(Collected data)
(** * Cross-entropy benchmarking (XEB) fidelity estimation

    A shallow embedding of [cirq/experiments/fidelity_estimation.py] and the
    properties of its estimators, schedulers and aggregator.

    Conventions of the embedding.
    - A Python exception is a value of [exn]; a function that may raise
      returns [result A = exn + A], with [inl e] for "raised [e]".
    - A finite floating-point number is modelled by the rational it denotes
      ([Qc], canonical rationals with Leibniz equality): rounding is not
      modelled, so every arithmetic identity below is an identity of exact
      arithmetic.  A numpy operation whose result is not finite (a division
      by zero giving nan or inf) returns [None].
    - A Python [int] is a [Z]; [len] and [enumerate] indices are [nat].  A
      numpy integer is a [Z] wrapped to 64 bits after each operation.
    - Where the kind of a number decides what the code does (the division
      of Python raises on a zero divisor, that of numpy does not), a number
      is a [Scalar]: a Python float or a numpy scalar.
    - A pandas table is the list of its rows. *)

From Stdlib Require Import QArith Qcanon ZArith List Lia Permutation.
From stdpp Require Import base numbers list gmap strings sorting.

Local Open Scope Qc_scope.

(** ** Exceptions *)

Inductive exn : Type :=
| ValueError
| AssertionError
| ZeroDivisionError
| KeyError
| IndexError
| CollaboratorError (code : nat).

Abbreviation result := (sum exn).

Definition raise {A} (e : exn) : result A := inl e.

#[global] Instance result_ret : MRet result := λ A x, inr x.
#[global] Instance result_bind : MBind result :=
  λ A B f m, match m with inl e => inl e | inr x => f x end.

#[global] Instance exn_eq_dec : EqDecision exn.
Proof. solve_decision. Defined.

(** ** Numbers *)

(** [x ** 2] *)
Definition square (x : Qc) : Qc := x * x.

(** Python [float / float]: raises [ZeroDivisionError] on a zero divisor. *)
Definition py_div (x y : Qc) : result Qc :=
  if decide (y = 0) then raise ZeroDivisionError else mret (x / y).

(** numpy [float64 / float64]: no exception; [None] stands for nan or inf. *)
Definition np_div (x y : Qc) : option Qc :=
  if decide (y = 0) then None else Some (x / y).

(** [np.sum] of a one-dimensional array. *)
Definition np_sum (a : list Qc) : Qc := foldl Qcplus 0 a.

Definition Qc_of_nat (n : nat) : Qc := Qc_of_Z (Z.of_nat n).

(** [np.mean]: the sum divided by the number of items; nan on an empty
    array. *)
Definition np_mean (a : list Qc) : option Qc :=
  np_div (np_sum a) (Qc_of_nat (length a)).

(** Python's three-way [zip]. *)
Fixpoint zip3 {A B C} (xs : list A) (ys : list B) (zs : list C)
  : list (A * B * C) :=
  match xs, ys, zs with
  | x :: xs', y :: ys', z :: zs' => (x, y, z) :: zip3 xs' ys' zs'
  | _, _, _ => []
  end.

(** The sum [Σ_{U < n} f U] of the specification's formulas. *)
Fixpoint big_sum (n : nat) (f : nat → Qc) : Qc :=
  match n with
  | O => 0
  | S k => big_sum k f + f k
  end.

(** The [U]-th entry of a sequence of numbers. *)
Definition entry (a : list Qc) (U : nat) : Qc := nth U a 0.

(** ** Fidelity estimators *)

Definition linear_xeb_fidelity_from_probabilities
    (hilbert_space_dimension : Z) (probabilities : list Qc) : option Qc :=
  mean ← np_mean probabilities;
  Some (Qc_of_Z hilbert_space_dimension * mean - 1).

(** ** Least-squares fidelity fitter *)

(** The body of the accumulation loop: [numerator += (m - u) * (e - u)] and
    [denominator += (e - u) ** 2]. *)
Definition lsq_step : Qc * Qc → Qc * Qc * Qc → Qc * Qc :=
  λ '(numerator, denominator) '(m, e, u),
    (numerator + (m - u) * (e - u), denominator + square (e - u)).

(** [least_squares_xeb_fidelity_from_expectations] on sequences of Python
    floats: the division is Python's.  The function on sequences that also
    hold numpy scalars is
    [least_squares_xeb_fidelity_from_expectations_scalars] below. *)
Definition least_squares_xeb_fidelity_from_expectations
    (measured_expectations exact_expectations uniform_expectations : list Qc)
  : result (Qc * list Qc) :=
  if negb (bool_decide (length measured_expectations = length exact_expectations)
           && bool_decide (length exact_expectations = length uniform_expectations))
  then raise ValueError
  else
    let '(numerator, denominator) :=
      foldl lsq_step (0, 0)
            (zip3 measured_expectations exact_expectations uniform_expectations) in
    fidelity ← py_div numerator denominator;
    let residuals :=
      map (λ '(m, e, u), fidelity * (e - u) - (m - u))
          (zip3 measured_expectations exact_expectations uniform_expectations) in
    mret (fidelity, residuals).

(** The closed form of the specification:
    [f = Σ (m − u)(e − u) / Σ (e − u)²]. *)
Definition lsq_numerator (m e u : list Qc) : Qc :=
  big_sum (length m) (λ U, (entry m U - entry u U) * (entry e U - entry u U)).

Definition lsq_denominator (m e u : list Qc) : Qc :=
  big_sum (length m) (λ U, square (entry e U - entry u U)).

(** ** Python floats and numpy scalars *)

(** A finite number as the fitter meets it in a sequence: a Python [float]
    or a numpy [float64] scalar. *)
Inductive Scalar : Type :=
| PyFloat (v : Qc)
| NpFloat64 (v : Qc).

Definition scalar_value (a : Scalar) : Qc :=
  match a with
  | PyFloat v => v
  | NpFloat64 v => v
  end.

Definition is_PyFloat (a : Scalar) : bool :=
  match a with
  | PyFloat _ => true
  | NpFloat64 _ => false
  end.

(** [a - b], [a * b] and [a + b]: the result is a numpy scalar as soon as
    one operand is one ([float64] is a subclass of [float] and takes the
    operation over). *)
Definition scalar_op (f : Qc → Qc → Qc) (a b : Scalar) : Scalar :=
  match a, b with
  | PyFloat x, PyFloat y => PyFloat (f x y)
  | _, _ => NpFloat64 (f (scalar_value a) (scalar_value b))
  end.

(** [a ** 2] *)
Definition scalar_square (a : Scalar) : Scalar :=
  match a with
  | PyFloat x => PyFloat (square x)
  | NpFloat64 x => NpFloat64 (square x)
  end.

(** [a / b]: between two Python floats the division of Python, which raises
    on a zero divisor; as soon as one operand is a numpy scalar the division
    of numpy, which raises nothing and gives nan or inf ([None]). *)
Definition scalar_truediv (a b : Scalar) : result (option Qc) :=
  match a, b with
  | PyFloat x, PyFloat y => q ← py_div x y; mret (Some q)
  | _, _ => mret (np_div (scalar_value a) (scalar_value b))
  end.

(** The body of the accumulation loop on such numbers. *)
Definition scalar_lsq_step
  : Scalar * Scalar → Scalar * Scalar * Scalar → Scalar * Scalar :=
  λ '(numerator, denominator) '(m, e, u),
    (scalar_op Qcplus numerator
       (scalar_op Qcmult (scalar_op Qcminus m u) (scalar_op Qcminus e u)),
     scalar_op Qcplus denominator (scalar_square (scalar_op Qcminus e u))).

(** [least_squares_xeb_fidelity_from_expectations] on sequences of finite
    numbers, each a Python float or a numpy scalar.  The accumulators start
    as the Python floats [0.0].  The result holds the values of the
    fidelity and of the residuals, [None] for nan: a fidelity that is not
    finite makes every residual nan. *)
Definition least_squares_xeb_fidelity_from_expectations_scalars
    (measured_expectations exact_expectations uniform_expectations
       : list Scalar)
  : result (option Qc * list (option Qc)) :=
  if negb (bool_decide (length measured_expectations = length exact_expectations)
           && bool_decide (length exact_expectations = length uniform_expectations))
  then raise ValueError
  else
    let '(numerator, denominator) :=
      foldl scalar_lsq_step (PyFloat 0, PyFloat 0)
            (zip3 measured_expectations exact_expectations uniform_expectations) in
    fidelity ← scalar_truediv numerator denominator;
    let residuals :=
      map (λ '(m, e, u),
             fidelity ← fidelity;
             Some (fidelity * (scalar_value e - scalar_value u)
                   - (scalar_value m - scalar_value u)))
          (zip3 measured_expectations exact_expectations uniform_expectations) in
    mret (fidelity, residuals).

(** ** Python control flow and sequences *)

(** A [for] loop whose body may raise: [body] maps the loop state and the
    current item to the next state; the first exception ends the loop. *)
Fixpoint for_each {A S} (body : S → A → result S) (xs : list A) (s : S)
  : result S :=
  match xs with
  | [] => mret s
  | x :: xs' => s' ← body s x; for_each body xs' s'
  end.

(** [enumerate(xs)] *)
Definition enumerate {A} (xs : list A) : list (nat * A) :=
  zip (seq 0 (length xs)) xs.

WHAT THE EXERCISE ASKS =>
What you return should be exactly the lines above, starting at the one with "Definition is_PyFloat (a" and ending at the one with "(** [a - b], [a * b] and", and nothing else.

ANSWER SECTION =>
Definition is_PyFloat (a : Scalar) : bool :=
  match a with
  | PyFloat _ => true
  | NpFloat64 _ => false
  end.

(** [a - b], [a * b] and [a + b]: the result is a numpy scalar as soon as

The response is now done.